Stop and Look Around

This past weekend a friend of mine from high school approached me on Facebook (because technology connects us with the world) with some concerns he had about choosing an academic direction in college. He expressed the same panicked realization that so many other students arrive upon when college time comes around. “I have no idea what I want to study…” he writes. What he really means is that he has no idea how to connect—how to connect his past experiences with his future goals to form some kind of definite interest or passion. And how could he? How could anybody at that point in their life?
People these days seem to me to be making decisions far too quickly for their own good and for the good of society, especially ones that have to do with serious issues like, I don’t know, lifelong happiness and satisfaction.
What should guide this kind of a decision is passion—a strong or extravagant fondness, enthusiasm, or desire. Instead, people are guided by money, social mores, and ignorant preconceptions. A university was designed to be a place where one can transcend these vices by exploring new and diverse subjects, meeting new people with concordant and conflicting interests, and allowing their minds to be opened by the learning experiences around them. Instead, universities have become a place from which to obtain a degree a.s.a.p. so that money can be made in the “real world” and where to “stop and look around once in a while”(Ferris Bueller) is a loss of capital. And this mindset only worsens as one enters this long sought after "real world" only to find out that it is, at least for those who pull the 9 to 5 in an office cubical, actually more fake and contrived than any of the many preparatory worlds preceding it. This capitalist, absolutist, one-goal, one-direction-only mindset cuts one off from his or her self and the world and sooner or later disconnection always leads to dissatisfaction.

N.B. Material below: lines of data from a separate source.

(** * vite-plugin-i18n: the plugin hooks of [src/vite.ts]

    A shallow embedding of the build hooks returned by [i18nPlugin]
    ([configResolved], [buildStart], [load], [transform],
    [generateBundle]) and of the state module that [load] generates,
    followed by the properties of the locale store, the virtual modules
    and the bundle replication. *)

From Stdlib Require Import Ascii String.
From Corelib Require Import Floats.SpecFloat.
From stdpp Require Import gmap strings list fin_maps pretty.

Local Open Scope string_scope.
Local Open Scope list_scope.
#[local] Set Warnings "-register-all".

(** ** JavaScript values read from locale files *)

(** A parsed JSON document.  A number is the double that [JSON.parse]
    yields for its literal: a literal too small for a double is a zero,
    one too large is an infinity.  A string is the sequence of its code
    units. *)
Inductive JSON : Type :=
| JNull
| JBool (b : bool)
| JNum (x : spec_float)
| JStr (s : string)
| JArr (items : list JSON)
| JObj (props : gmap string JSON).

(** The property names every plain object inherits from
    [Object.prototype]; each of them holds a function (or, for
    [__proto__], the prototype object itself). *)
Definition Object_prototype : list string :=
  [ "constructor"; "hasOwnProperty"; "isPrototypeOf"; "propertyIsEnumerable";
    "toLocaleString"; "toString"; "valueOf"; "__proto__";
    "__defineGetter__"; "__defineSetter__";
    "__lookupGetter__"; "__lookupSetter__" ].

(** The outcome of [obj[key]] on a plain object ([{}] or an object
    literal) whose own properties are the map [obj]. *)
Inductive Prop_ (V : Type) : Type :=
| Own (v : V)
| Inherited (name : string)
| Undefined.
Arguments Own {V} v.
Arguments Inherited {V} name.
Arguments Undefined {V}.

Definition obj_get {V : Type} (obj : gmap string V) (key : string) : Prop_ V :=
  match obj !! key with
  | Some v => Own v
  | None => if bool_decide (key ∈ Object_prototype) then Inherited key else Undefined
  end.

(** JavaScript truthiness of a JSON value. *)
Definition truthy (v : JSON) : bool :=
  match v with
  | JNull => false
  | JBool b => b
  | JNum (S754_zero _) | JNum S754_nan => false
  | JNum _ => true
  | JStr s => negb (bool_decide (s = ""))
  | JArr _ | JObj _ => true
  end.
(** What an [update] that returns has done to the store. *)
Lemma update_inv (env : Env) (input : option Item) (ds ds' : DataStore.t)
    (item : Item) :
  DataStore.update env input ds = (Return item, ds') ->
  exists given key row orig,
    input = Some given /\ id given = Some key /\ key ≠ ""
    /\ DataStore.initialized ds = true /\ DataStore.locked ds = false
    /\ DataStore.ldb ds = true
    /\ items (DataStore.database ds) !! key = Some row
    /\ ItemKeyStore.decrypt key (rec_encrypted row) (DataStore.keystore ds)
       = Return orig
    /\ Items.prepare env given (Some orig) = Return item
    /\ ds' = {| DataStore.ldb := true;
                DataStore.keystore :=
                  snd (ItemKeyStore.add env (keyOf item) (DataStore.keystore ds));
                DataStore.sink := DataStore.sink ds;
                DataStore.database :=
                  items_put
                    {| rec_id := key; active := DataStore.activeOf item;
                       rec_encrypted :=
                         {| ItemKeyStore.ct_key :=
                              fst (ItemKeyStore.add env (keyOf item)
                                     (DataStore.keystore ds));
                            ItemKeyStore.ct_aad := keyOf item;
                            ItemKeyStore.ct_iv := env_iv_item env;
                            ItemKeyStore.ct_plain := ItemKeyStore.Json item |} |}
                    (DataStore.database ds);
                DataStore.metrics :=
                  DataStore.metrics ds
                  ++ [DataStore.mkMetric "updated" (id item)
                        (Some (fields (determineItemChanges (Some orig)
                                         (Some item))))] |}.
Proof.
  unfold DataStore.update, DataStore.bind. intros H.
  destruct (DataStore.checkState ds) as [[[]|e] ds1] eqn:Hgate; [|discriminate].
  apply checkState_inv in Hgate as (-> & Hinit & Hunlocked).
  destruct (DataStore.lacksId input) eqn:Hlacks; [discriminate|].
  destruct input as [given|]; [|discriminate]. simpl in Hlacks.
  destruct (id given) as [key|] eqn:Hid; [|discriminate].
  apply bool_decide_eq_false in Hlacks.
  unfold keyOf in H at 1 2 3. simpl in H. rewrite Hid in H. simpl in H.
  unfold DataStore.self_ldb in H.
  destruct (DataStore.ldb ds) eqn:Hopen; [|discriminate].
  destruct (items (DataStore.database ds) !! key) as [row|] eqn:Hrow;
    [|discriminate].
  unfold DataStore.decrypt in H.
  destruct (ItemKeyStore.decrypt key (rec_encrypted row) (DataStore.keystore ds))
    as [orig|e] eqn:Hdec; [|discriminate].
  unfold DataStore.lift in H.
  destruct (Items.prepare env given (Some orig)) as [prepared|e] eqn:Hprep;
    [|discriminate].
  unfold DataStore.encrypt, DataStore.onKeystore, ItemKeyStore.encrypt in H.
  simpl in H.
  destruct (ItemKeyStore.add env (keyOf prepared) (DataStore.keystore ds))
    as [k ks1] eqn:Hadd. simpl in H. rewrite Hopen in H.
  unfold DataStore.set_database, DataStore.recordMetric, DataStore.ret in H.
  simpl in H.
  destruct (DataStore.sink ds (DataStore.metrics ds) _); [discriminate|].
  injection H as <- <-.
  exists given, key, row, orig. rewrite Hadd. simpl.
  repeat split; try done.
Qed.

How can we hammer our thoughts into unity if our minds are so closed that we can’t get at them? The only way to connect with the world and obtain a substantial amount of unity in our lives is first by observation and then by action.

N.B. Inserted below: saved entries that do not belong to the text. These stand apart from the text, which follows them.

(** The same with a prop called [path]. *)
Definition page_with_path_prop : PageTypeDefinition :=
  {| pageTypeDef_path := None;
     pageTypeDef_predicate := any_record;
     pageTypeDef_props :=
       PropsObject {[ "path" := {| propDef_single := true;
                                   propDef_predicate := any_record |} ]} |}.

(** Custom page functions: one item per record, with and without the
    first record. *)
Definition item_of (r : value) : value :=
  VObj {[ "path" := VStr "/docs/{slug}"; "page" := r ]}.
Definition all_items (data : list value) : list value := List.map item_of data.
End Sample.

Module SampleSnapshot.
Definition home : gmap string value :=
  {[ "path" := VStr "/"; "page" := VObj {[ "title" := VStr "Home" ]};
     "title" := VStr "A" ]}.
Definition blog : gmap string value :=
  {[ "path" := VStr "/blog"; "page" := VObj {[ "title" := VStr "Blog" ]} ]}.
Definition blog_again : gmap string value :=
  {[ "path" := VStr "/blog"; "page" := VObj {[ "title" := VStr "Archive" ]} ]}.

Definition data : Snapshot :=
  {| props := VObj {[ "title" := VStr "B" ]};
     snapshot_pages := [home; blog; blog_again] |}.

(** A working directory, a parser that reads [data] from any text, and
    file systems in which the cache file appears at the third check. *)
Definition cwd : string := "/site".
Definition parse (text : string) : result Snapshot := Ok data.
Definition stringify (v : value) : string := "{}".
Definition appears_at_third_check (k : nat) : gmap string string :=
  if (k <? 2)%nat then ∅ else {[ DEFAULT_FILE_CACHE_PATH cwd := "{}"%string ]}.
Definition never_appears (k : nat) : gmap string string := ∅.
(** On ASCII text: when the statements before a [print] statement
    compile without raising and leave its variable out of the symbol
    table, [compile_toy] raises the [KeyError] of the table lookup, which
    carries the name of that variable. *)
Lemma print_of_unassigned_variable (source : string) (before after : list string)
    (line var : string) (st : compiler) :
  PyStr.isascii source = true ->
  statements source = before ++ line :: after ->
  compile_lines before compiler_start = Return st ->
  PyStr.startswith "print" line = true ->
  PyStr.split_ws line !! 1%nat = Some var ->
  variables st !! var = None ->
  compile_toy source = Raise (KeyError var).
Proof.
  intros _ Hsrc Hbefore Hp Hv Hn. unfold compile_toy. fold compiler_start.
  rewrite Hsrc, compile_lines_app, Hbefore. cbn [mbind result_bind compile_lines].
  by rewrite (compile_print_unassigned line var st).
Qed.

End Compiler.

Lemma print_of_unassigned_variable_witness :
  sap1_playground.compile_toy "print x;" = Raise (KeyError "x").
Proof.
  refine (print_of_unassigned_variable "print x;" [] [] "print x" "x"
            Spec.compiler_start _ _ _ _ _ _); vm_compute; reflexivity.
Defined.

(** An earlier statement that reads an unassigned variable is reported
    instead of the [print]. *)
Example print_after_undefined_copy :
  sap1_playground.compile_toy "y=z;print x;" = Raise (KeyError "z").
Proof. vm_compute. reflexivity. Qed.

To observe properly one must employ all faculties—the five senses, left-brain, right-brain, memory of things learned and experienced. It is as if you are learning a new language, a new vocabulary, and “a new range of thoughts to which [you were] before a stranger” and then you gain “new faculties, or new exercise for our faculties, by this addition to our knowledge; like a prisoner, who, having been accustomed to wear manacles or fetters, suddenly finds his arms and legs free.” (Newman, 75) Once free, we can then use these new faculties or this new language to form "sentences" and “compositions”. To compose is “to make by putting together parts or elements…” (111) and a composition is only as good as what it frames or is framed against. By “becoming a third-person observer for reflection” (Charlotte Beal) like the great transcendentalist poets one can synthesize frame with framed, foreground with background, similarities with differences, making the connections with the environment and the self necessary for realizing and developing a passion.

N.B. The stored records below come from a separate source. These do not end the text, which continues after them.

(** The linked branch. *)
Lemma transition_model_linked :
  links ≠ ∅ →
  ∃ dist, transition_model corpus page d = Ok dist ∧
    dom dist = dom corpus ∧
    (∀ q, q ∈ dom corpus →
       dist !! q = Some (if bool_decide (q ∈ links)
                         then (1 - d) / N + d / L else (1 - d) / N)) ∧
    sum_values dist = N * ((1 - d) / N) + L * (d / L).
Proof.
  intros Hne. unfold transition_model.
  rewrite (pydiv_nat (1 - d)) by apply corpus_size_ne_0. simpl.
  rewrite (getitem_Some _ _ _ Hpage). simpl.
  rewrite bool_decide_eq_true_2 by done.
  rewrite pydiv_nat by by apply links_size_ne_0. simpl.
  destruct (for_each_add_at (d / L) (elements links)
              (fromkeys (dom corpus) ((1 - d) / N)))
    as (dist & Hrun & Hdom & Hlook & Hsum).
  { apply NoDup_elements. }
  { intros k Hk%elem_of_elements. rewrite dom_fromkeys. by apply Hlinks. }
  exists dist. split; [done|]. rewrite dom_fromkeys in Hdom.
  split; [done|]. split.
  - intros q Hq. rewrite (Hlook q ((1 - d) / N)).
    + rewrite (bool_decide_ext (q ∈ elements links) (q ∈ links)); [done|].
      apply elem_of_elements.
    + rewrite lookup_fromkeys. by rewrite bool_decide_eq_true_2.
  - rewrite Hsum, sum_values_fromkeys, <-size_dom. done.
Qed.

(** The dangling branch. *)
Lemma transition_model_dangling :
  links = ∅ →
  ∃ dist, transition_model corpus page d = Ok dist ∧
    dom dist = dom corpus ∧
    (∀ q, q ∈ dom corpus → dist !! q = Some ((1 - d) / N + d / N)) ∧
    sum_values dist = N * ((1 - d) / N) + N * (d / N).
Proof.
  intros He. unfold transition_model.
  rewrite (pydiv_nat (1 - d)) by apply corpus_size_ne_0. simpl.
  rewrite (getitem_Some _ _ _ Hpage). simpl.
  rewrite bool_decide_eq_false_2 by (by intros []).
  rewrite (for_each_ext _ (add_at (d / N))); last first.
  { intros k s. by rewrite pydiv_nat by apply corpus_size_ne_0. }
  set (dist0 := fromkeys (dom corpus) ((1 - d) / N)).
  destruct (for_each_add_at (d / N) (keys dist0) dist0)
    as (dist & Hrun & Hdom & Hlook & Hsum).
  { apply NoDup_keys. }
  { intros k. by rewrite elem_of_keys. }
  exists dist. split; [done|]. unfold dist0 in Hdom. rewrite dom_fromkeys in Hdom.
  split; [done|]. split.
  - intros q Hq. rewrite (Hlook q ((1 - d) / N)).
    + rewrite bool_decide_eq_true_2; [done|].
      apply elem_of_keys. unfold dist0. by rewrite dom_fromkeys.
    + unfold dist0. rewrite lookup_fromkeys. by rewrite bool_decide_eq_true_2.
  - rewrite Hsum, length_keys. unfold dist0.
    rewrite sum_values_fromkeys, <-!size_dom, dom_fromkeys. done.
Qed.

Lemma transition_model_Ok :
  ∃ dist, transition_model corpus page d = Ok dist ∧ dom dist = dom corpus.
Proof.
  destruct (decide (links = ∅)) as [He|Hne].
  - destruct (transition_model_dangling He) as (dist & ? & ? & _). eauto.
  - destruct (transition_model_linked Hne) as (dist & ? & ? & _). eauto.
Qed.

Lemma transition_model_sum (dist : Dict) :
  transition_model corpus page d = Ok dist → sum_values dist = 1.
Proof.
  intros Hrun. pose proof (Qc_of_nat_ne_0 _ corpus_size_ne_0) as HN.
  destruct (decide (links = ∅)) as [He|Hne].
  - destruct (transition_model_dangling He) as (dist' & Hrun' & _ & _ & Hsum).
    rewrite Hrun in Hrun'. injection Hrun' as <-.
    rewrite Hsum, !Qcdiv_mult_cancel by done. ring.
  - destruct (transition_model_linked Hne) as (dist' & Hrun' & _ & _ & Hsum).
    rewrite Hrun in Hrun'. injection Hrun' as <-.
    pose proof (Qc_of_nat_ne_0 _ (links_size_ne_0 Hne)) as HL.
    rewrite Hsum, !Qcdiv_mult_cancel by done. ring.
Qed.

Lemma transition_model_lower_bound (dist : Dict) (q : string) (v : Qc) :
  0 ≤ d →
  transition_model corpus page d = Ok dist → dist !! q = Some v →
  (1 - d) / N ≤ v.
Proof.
  intros Hd Hrun Hq.
  pose proof (Qc_of_nat_pos _ corpus_size_ne_0) as HN.
  destruct (decide (links = ∅)) as [He|Hne].
  - destruct (transition_model_dangling He) as (dist' & Hrun' & Hdom & Hlook & _).
    rewrite Hrun in Hrun'. injection Hrun' as <-.
    rewrite Hlook in Hq by (rewrite <-Hdom; by eapply elem_of_dom_2).
    injection Hq as <-. pose proof (Qcdiv_nonneg d N Hd HN). qc_lra.
  - destruct (transition_model_linked Hne) as (dist' & Hrun' & Hdom & Hlook & _).
    rewrite Hrun in Hrun'. injection Hrun' as <-.
    rewrite Hlook in Hq by (rewrite <-Hdom; by eapply elem_of_dom_2).
    injection Hq as <-.
    pose proof (Qc_of_nat_pos _ (links_size_ne_0 Hne)) as HL.
    pose proof (Qcdiv_nonneg d L Hd HL). case_bool_decide; qc_lra.
Qed.
End transition_model.

Lemma transition_model_missing_page (corpus : Corpus) (page : string) (d : Qc) :
  corpus !! page = None →
  transition_model corpus page d
  = Raise (if bool_decide (corpus = ∅) then ZeroDivisionError else KeyError).
Proof.
  intros Hpage. unfold transition_model. case_bool_decide as He.
  - subst corpus. by rewrite map_size_empty, Qc_of_nat_0, pydiv_0.
  - rewrite (pydiv_nat (1 - d)) by (by rewrite map_size_empty_iff). simpl.
    by rewrite (getitem_None _ _ Hpage).
Qed.

(** C2: for a graph with at least one page whose links lead to pages of the
    graph, a page [p] of the graph and a damping factor [d] in (0,1),
    [transition_model] returns a distribution over the pages of the graph
    that gives a page [(1 - d)/N + d/L] when [p] has [L ≥ 1] links and the
    page is one of them, [(1 - d)/N] when [p] has links and the page is not
    one of them, and [(1 - d)/N + d/N] when [p] has no links. *)
Theorem transition_model_distribution (corpus : Corpus) (p : string) (d : Qc)
    (links : gset string) :
  (1 ≤ size corpus)%nat →
  corpus !! p = Some links →
  links ⊆ dom corpus →
  0 < d < 1 →
  ∃ dist, transition_model corpus p d = Ok dist ∧
    dom dist = dom corpus ∧
    ∀ q, q ∈ dom corpus →
      (links ≠ ∅ → q ∈ links →
         dist !! q = Some ((1 - d) / Qc_of_nat (size corpus)
                           + d / Qc_of_nat (size links))) ∧
      (links ≠ ∅ → q ∉ links →
         dist !! q = Some ((1 - d) / Qc_of_nat (size corpus))) ∧
      (links = ∅ →
         dist !! q = Some ((1 - d) / Qc_of_nat (size corpus)
                           + d / Qc_of_nat (size corpus))).
Proof.
  intros _ Hp Hlinks _. destruct (decide (links = ∅)) as [He|Hne].
  - destruct (transition_model_dangling corpus p d links Hp He)
      as (dist & Hrun & Hdom & Hlook & _).
    exists dist. repeat split; try done. intros _. by apply Hlook.
  - destruct (transition_model_linked corpus p d links Hp Hlinks Hne)
      as (dist & Hrun & Hdom & Hlook & _).
    exists dist. split; [done|]. split; [done|]. intros q Hq.
    specialize (Hlook q Hq). repeat split; try done.
    + intros _ Hin. by rewrite bool_decide_eq_true_2 in Hlook.
    + intros _ Hnin. by rewrite bool_decide_eq_false_2 in Hlook.
Qed.

Lemma transition_model_distribution_witness :
  ∃ dist, transition_model corpus3 "2.html" DAMPING = Ok dist ∧
    dom dist = dom corpus3 ∧
    ∀ q, q ∈ dom corpus3 →
      (({[ "1.html"; "3.html" ]} : gset string) ≠ ∅ →
       q ∈ ({[ "1.html"; "3.html" ]} : gset string) →
         dist !! q = Some ((1 - DAMPING) / Qc_of_nat (size corpus3)
                           + DAMPING / Qc_of_nat (size ({[ "1.html"; "3.html" ]} : gset string)))) ∧
      (({[ "1.html"; "3.html" ]} : gset string) ≠ ∅ →
       q ∉ ({[ "1.html"; "3.html" ]} : gset string) →
         dist !! q = Some ((1 - DAMPING) / Qc_of_nat (size corpus3))) ∧
      (({[ "1.html"; "3.html" ]} : gset string) = ∅ →
         dist !! q = Some ((1 - DAMPING) / Qc_of_nat (size corpus3)
                           + DAMPING / Qc_of_nat (size corpus3))).
Proof.
  apply (transition_model_distribution corpus3 "2.html" DAMPING
           {[ "1.html"; "3.html" ]}).
  - vm_compute. lia.
  - reflexivity.
  - compute_done.
  - split; reflexivity.
Defined.

(** C7: for a graph whose links lead to pages of the graph, a page [p] of
    the graph and a damping factor [d] in (0,1), the values of the
    distribution that [transition_model] returns sum to 1, whether [p] has
    links or not. *)
Theorem transition_model_sums_to_1 (corpus : Corpus) (p : string) (d : Qc)
    (links : gset string) :
  corpus !! p = Some links →
  links ⊆ dom corpus →
  0 < d < 1 →
  ∃ dist, transition_model corpus p d = Ok dist ∧ sum_values dist = 1.
Proof.
  intros Hp Hlinks _.
  destruct (transition_model_Ok corpus p d links Hp Hlinks) as (dist & Hrun & _).
  exists dist. split; [done|]. by eapply transition_model_sum.
Qed.

Lemma transition_model_sums_to_1_witness :
  (∃ dist, transition_model corpus3 "2.html" DAMPING = Ok dist ∧
     sum_values dist = 1) ∧
  (∃ dist, transition_model corpusAB "A" DAMPING = Ok dist ∧
     sum_values dist = 1).
Proof.
  split.
  - apply (transition_model_sums_to_1 corpus3 "2.html" DAMPING
             {[ "1.html"; "3.html" ]}); [reflexivity | compute_done | split; reflexivity].
  - apply (transition_model_sums_to_1 corpusAB "A" DAMPING ∅);
      [reflexivity | compute_done | split; reflexivity].
Defined.

(** C10: for a graph with at least one page whose links lead to pages of the
    graph, a page [p] of the graph and [0 < d < 1], every value of the
    distribution that [transition_model] returns is at least [(1 - d)/N],
    which is positive. *)
Theorem transition_model_positive (corpus : Corpus) (p : string) (d : Qc)
    (links : gset string) :
  (1 ≤ size corpus)%nat →
  corpus !! p = Some links →
  links ⊆ dom corpus →
  0 < d < 1 →
  ∃ dist, transition_model corpus p d = Ok dist ∧
    ∀ q, q ∈ dom corpus →
      ∃ v, dist !! q = Some v ∧
           (1 - d) / Qc_of_nat (size corpus) ≤ v ∧ 0 < v.
Proof.
  intros HN Hp Hlinks [Hd0 Hd1].
  destruct (transition_model_Ok corpus p d links Hp Hlinks) as (dist & Hrun & Hdom).
  exists dist. split; [done|]. intros q Hq.
  rewrite <-Hdom in Hq. apply elem_of_dom in Hq as [v Hv].
  exists v. split; [done|].
  assert ((1 - d) / Qc_of_nat (size corpus) ≤ v) as Hle.
  { eapply transition_model_lower_bound; eauto. by apply Qclt_le_weak. }
  split; [done|]. eapply Qclt_le_trans; [|exact Hle].
  apply Qcdiv_pos; [qc_lra|]. apply Qc_of_nat_pos. lia.
Qed.

Lemma transition_model_positive_witness :
  ∃ dist, transition_model corpusAB "B" DAMPING = Ok dist ∧
    ∀ q, q ∈ dom corpusAB →
      ∃ v, dist !! q = Some v ∧
           (1 - DAMPING) / Qc_of_nat (size corpusAB) ≤ v ∧ 0 < v.
Proof.
  apply (transition_model_positive corpusAB "B" DAMPING {[ "A" ]}).
  - vm_compute. lia.
  - reflexivity.
  - compute_done.
  - split; reflexivity.
Defined.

Passion is then easily transferred into motivation and motivation into action and action, generated from passion, is the key characteristic of good leadership. Once individuals gain passion they can transcend themselves and help others make the connections necessary for their own “self-actualization” (Maslow’s hierarchy of needs), thus taking on a greater role in society and even history. Everyone can achieve self-actualization, the highest goal in life, if only they take some time to observe, make connections, and develop passions. “Give yourself time to change.” (153)



Maslow's Hierarchy of Needs
The ultimate goal in life is self-actualization.